**Source records**
----

(** C8, amended.  The hook leaves a class alone exactly when none of its
    bases was built by the metaclass, as for [SmokeTestCase] itself: such a
    class is returned as the class body defines it, whatever its
    configuration is, with no test method and no failsafe, no uuid drawn and
    the store untouched.  A class with a base built by the metaclass never
    comes out of the hook without a method.  One that is derived without a
    configuration, and so inherits [TESTS_CONFIGURATION = None], gets the
    failsafe for the incorrect-configuration error, under the name its
    [FAIL_METHOD_NAME] holds. *)
Theorem base_class_gets_no_methods rt calls name bases attrs h :
  let cls := Class name bases true (AValue <$> attrs) in
  (filter (λ b, cls_meta b = true) bases = [] →
   meta_new rt calls name bases attrs h = (h, Ret (cls, calls)) ∧
   generated_methods cls = ∅) ∧
  (filter (λ b, cls_meta b = true) bases ≠ [] →
   (∀ h' cls' calls',
      meta_new rt calls name bases attrs h = (h', Ret (cls', calls')) →
      generated_methods cls' ≠ ∅) ∧
   (∀ fname,
      class_lookup cls "TESTS_CONFIGURATION" = Some (AValue VNone) →
      class_lookup cls "FAIL_METHOD_NAME" = Some (AValue (VStr fname)) →
      setattr_error rt fname = None →
      ∃ cls' f,
        meta_new rt calls name bases attrs h = (h, Ret (cls', calls)) ∧
        generated_methods cls' = {[ fname := f ]} ∧
        fn_name f = fname ∧
        fn_code f =
          fail_method
            (format_exc rt
               (Exn ImproperlyConfigured
                  (append_doc_link INCORRECT_TEST_CONFIGURATION_MSG))))).
Proof.
  intros cls. split; [|intros Hparents; split].
  - intros Hparents. split; [|apply generated_methods_body].
    unfold meta_new. by rewrite Hparents.
  - intros h' cls' calls'. rewrite meta_new_unfold by done. fold cls.
    destruct (validate_class rt cls h) as [h1 [confs|e|]] eqn:Htry;
      [| |done].
    + assert (Hret : ∃ x, prepare_configuration rt x h = (h1, Ret confs)).
      { revert Htry. unfold validate_class, class_getattr, bind.
        destruct (class_lookup cls "TESTS_CONFIGURATION"); [|done].
        cbn [ret]. eauto. }
      destruct Hret as [x Hret].
      apply prepare_configuration_Ret in Hret as (_ & Hne & Hp).
      assert (Hset : Forall (settled h1) confs).
      { apply Forall_forall. intros conf Hin.
        apply list_elem_of_lookup in Hin as [i Hi].
        destruct (Forall2_lookup_r _ _ _ _ _ Hp Hi) as (e' & _ & Hpassed).
        by eapply passed_settled. }
      destruct (attach_test_methods_outcome rt cls calls confs h1 Hset)
        as [[Hall _]|[_ Hrun]]; [|by rewrite Hrun].
      destruct (attach_test_methods_nonempty rt cls calls confs h1 Hall)
        as (cls'' & Hrun & Hsome); [by left|].
      rewrite Hrun. by intros [= <- <- <-].
    + unfold attach_fail_method, class_getattr, bind, ret, get_heap.
      destruct (class_lookup cls "FAIL_METHOD_NAME") as [a|]; [|done].
      destruct (attr_value a) as [| | |fname| | | |]; try done.
      unfold setattr. destruct (setattr_error rt fname); [done|].
      intros [= <- <- <-]. apply generated_methods_setattr_nonempty.
  - intros fname Hconf Hname Hset.
    destruct (meta_new_failsafe rt calls name bases attrs h h
                (Exn ImproperlyConfigured
                   (append_doc_link INCORRECT_TEST_CONFIGURATION_MSG))
                fname) as [Hnew Hgen]; [done| |done|done|].
    { by rewrite (validate_class_lookup _ _ (AValue VNone)). }
    do 2 eexists. split_and!; [exact Hnew|exact Hgen|reflexivity|reflexivity].
Qed.

Lemma base_class_gets_no_methods_witness :
  (define_SmokeTestCase demo_rt 0 TestCase ∅ = (∅, Ret (SmokeTestCase, 0)) ∧
   generated_methods SmokeTestCase = ∅) ∧
  (∃ cls' f,
     meta_new demo_rt 0 "Intermediate" [SmokeTestCase] ∅ ∅ =
       (∅, Ret (cls', 0)) ∧
     generated_methods cls' =
       {[ "test_fail_cause_bad_configuration" := f ]} ∧
     fn_name f = "test_fail_cause_bad_configuration" ∧
     fn_code f =
       fail_method
         (format_exc demo_rt
            (Exn ImproperlyConfigured
               (append_doc_link INCORRECT_TEST_CONFIGURATION_MSG)))) ∧
  (∃ cls',
     meta_new demo_rt 0 "HomeTests" [SmokeTestCase]
              {[ "TESTS_CONFIGURATION" := home_config ]} ∅ =
       (∅, Ret (cls', 1)) ∧
     generated_methods cls' ≠ ∅).
Proof.
  split; [|split].
  - apply (base_class_gets_no_methods demo_rt 0 "SmokeTestCase" [TestCase]
             SmokeTestCase_attrs ∅).
    reflexivity.
  - apply (base_class_gets_no_methods demo_rt 0 "Intermediate"
             [SmokeTestCase] ∅ ∅); [discriminate|reflexivity..].
  - assert (Hnew : meta_new demo_rt 0 "HomeTests" [SmokeTestCase]
                     {[ "TESTS_CONFIGURATION" := home_config ]} ∅ =
                   (∅, Ret (class_setattr
                              (Class "HomeTests" [SmokeTestCase] true
                                 (AValue <$>
                                  {[ "TESTS_CONFIGURATION" := home_config ]}))
                              home_test_name home_test, 1)))
      by (vm_compute; reflexivity).
    eexists. split; [exact Hnew|].
    by apply (base_class_gets_no_methods demo_rt 0 "HomeTests"
                [SmokeTestCase] {[ "TESTS_CONFIGURATION" := home_config ]} ∅)
      in Hnew.
Defined.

----

Reproduce every entry above exactly as it was written.

(** C8, amended.  The hook leaves a class alone exactly when none of its
    bases was built by the metaclass, as for [SmokeTestCase] itself: such a
    class is returned as the class body defines it, whatever its
    configuration is, with no test method and no failsafe, no uuid drawn and
    the store untouched.  A class with a base built by the metaclass never
    comes out of the hook without a method.  One that is derived without a
    configuration, and so inherits [TESTS_CONFIGURATION = None], gets the
    failsafe for the incorrect-configuration error, under the name its
    [FAIL_METHOD_NAME] holds. *)
Theorem base_class_gets_no_methods rt calls name bases attrs h :
  let cls := Class name bases true (AValue <$> attrs) in
  (filter (λ b, cls_meta b = true) bases = [] →
   meta_new rt calls name bases attrs h = (h, Ret (cls, calls)) ∧
   generated_methods cls = ∅) ∧
  (filter (λ b, cls_meta b = true) bases ≠ [] →
   (∀ h' cls' calls',
      meta_new rt calls name bases attrs h = (h', Ret (cls', calls')) →
      generated_methods cls' ≠ ∅) ∧
   (∀ fname,
      class_lookup cls "TESTS_CONFIGURATION" = Some (AValue VNone) →
      class_lookup cls "FAIL_METHOD_NAME" = Some (AValue (VStr fname)) →
      setattr_error rt fname = None →
      ∃ cls' f,
        meta_new rt calls name bases attrs h = (h, Ret (cls', calls)) ∧
        generated_methods cls' = {[ fname := f ]} ∧
        fn_name f = fname ∧
        fn_code f =
          fail_method
            (format_exc rt
               (Exn ImproperlyConfigured
                  (append_doc_link INCORRECT_TEST_CONFIGURATION_MSG))))).
Proof.
  intros cls. split; [|intros Hparents; split].
  - intros Hparents. split; [|apply generated_methods_body].
    unfold meta_new. by rewrite Hparents.
  - intros h' cls' calls'. rewrite meta_new_unfold by done. fold cls.
    destruct (validate_class rt cls h) as [h1 [confs|e|]] eqn:Htry;
      [| |done].
    + assert (Hret : ∃ x, prepare_configuration rt x h = (h1, Ret confs)).
      { revert Htry. unfold validate_class, class_getattr, bind.
        destruct (class_lookup cls "TESTS_CONFIGURATION"); [|done].
        cbn [ret]. eauto. }
      destruct Hret as [x Hret].
      apply prepare_configuration_Ret in Hret as (_ & Hne & Hp).
      assert (Hset : Forall (settled h1) confs).
      { apply Forall_forall. intros conf Hin.
        apply list_elem_of_lookup in Hin as [i Hi].
        destruct (Forall2_lookup_r _ _ _ _ _ Hp Hi) as (e' & _ & Hpassed).
        by eapply passed_settled. }
      destruct (attach_test_methods_outcome rt cls calls confs h1 Hset)
        as [[Hall _]|[_ Hrun]]; [|by rewrite Hrun].
      destruct (attach_test_methods_nonempty rt cls calls confs h1 Hall)
        as (cls'' & Hrun & Hsome); [by left|].
      rewrite Hrun. by intros [= <- <- <-].
    + unfold attach_fail_method, class_getattr, bind, ret, get_heap.
      destruct (class_lookup cls "FAIL_METHOD_NAME") as [a|]; [|done].
      destruct (attr_value a) as [| | |fname| | | |]; try done.
      unfold setattr. destruct (setattr_error rt fname); [done|].
      intros [= <- <- <-]. apply generated_methods_setattr_nonempty.
  - intros fname Hconf Hname Hset.
    destruct (meta_new_failsafe rt calls name bases attrs h h
                (Exn ImproperlyConfigured
                   (append_doc_link INCORRECT_TEST_CONFIGURATION_MSG))
                fname) as [Hnew Hgen]; [done| |done|done|].
    { by rewrite (validate_class_lookup _ _ (AValue VNone)). }
    do 2 eexists. split_and!; [exact Hnew|exact Hgen|reflexivity|reflexivity].
Qed.

Lemma base_class_gets_no_methods_witness :
  (define_SmokeTestCase demo_rt 0 TestCase ∅ = (∅, Ret (SmokeTestCase, 0)) ∧
   generated_methods SmokeTestCase = ∅) ∧
  (∃ cls' f,
     meta_new demo_rt 0 "Intermediate" [SmokeTestCase] ∅ ∅ =
       (∅, Ret (cls', 0)) ∧
     generated_methods cls' =
       {[ "test_fail_cause_bad_configuration" := f ]} ∧
     fn_name f = "test_fail_cause_bad_configuration" ∧
     fn_code f =
       fail_method
         (format_exc demo_rt
            (Exn ImproperlyConfigured
               (append_doc_link INCORRECT_TEST_CONFIGURATION_MSG)))) ∧
  (∃ cls',
     meta_new demo_rt 0 "HomeTests" [SmokeTestCase]
              {[ "TESTS_CONFIGURATION" := home_config ]} ∅ =
       (∅, Ret (cls', 1)) ∧
     generated_methods cls' ≠ ∅).
Proof.
  split; [|split].
  - apply (base_class_gets_no_methods demo_rt 0 "SmokeTestCase" [TestCase]
             SmokeTestCase_attrs ∅).
    reflexivity.
  - apply (base_class_gets_no_methods demo_rt 0 "Intermediate"
             [SmokeTestCase] ∅ ∅); [discriminate|reflexivity..].
  - assert (Hnew : meta_new demo_rt 0 "HomeTests" [SmokeTestCase]
                     {[ "TESTS_CONFIGURATION" := home_config ]} ∅ =
                   (∅, Ret (class_setattr
                              (Class "HomeTests" [SmokeTestCase] true
                                 (AValue <$>
                                  {[ "TESTS_CONFIGURATION" := home_config ]}))
                              home_test_name home_test, 1)))
      by (vm_compute; reflexivity).
    eexists. split; [exact Hnew|].
    by apply (base_class_gets_no_methods demo_rt 0 "HomeTests"
                [SmokeTestCase] {[ "TESTS_CONFIGURATION" := home_config ]} ∅)
      in Hnew.
Defined.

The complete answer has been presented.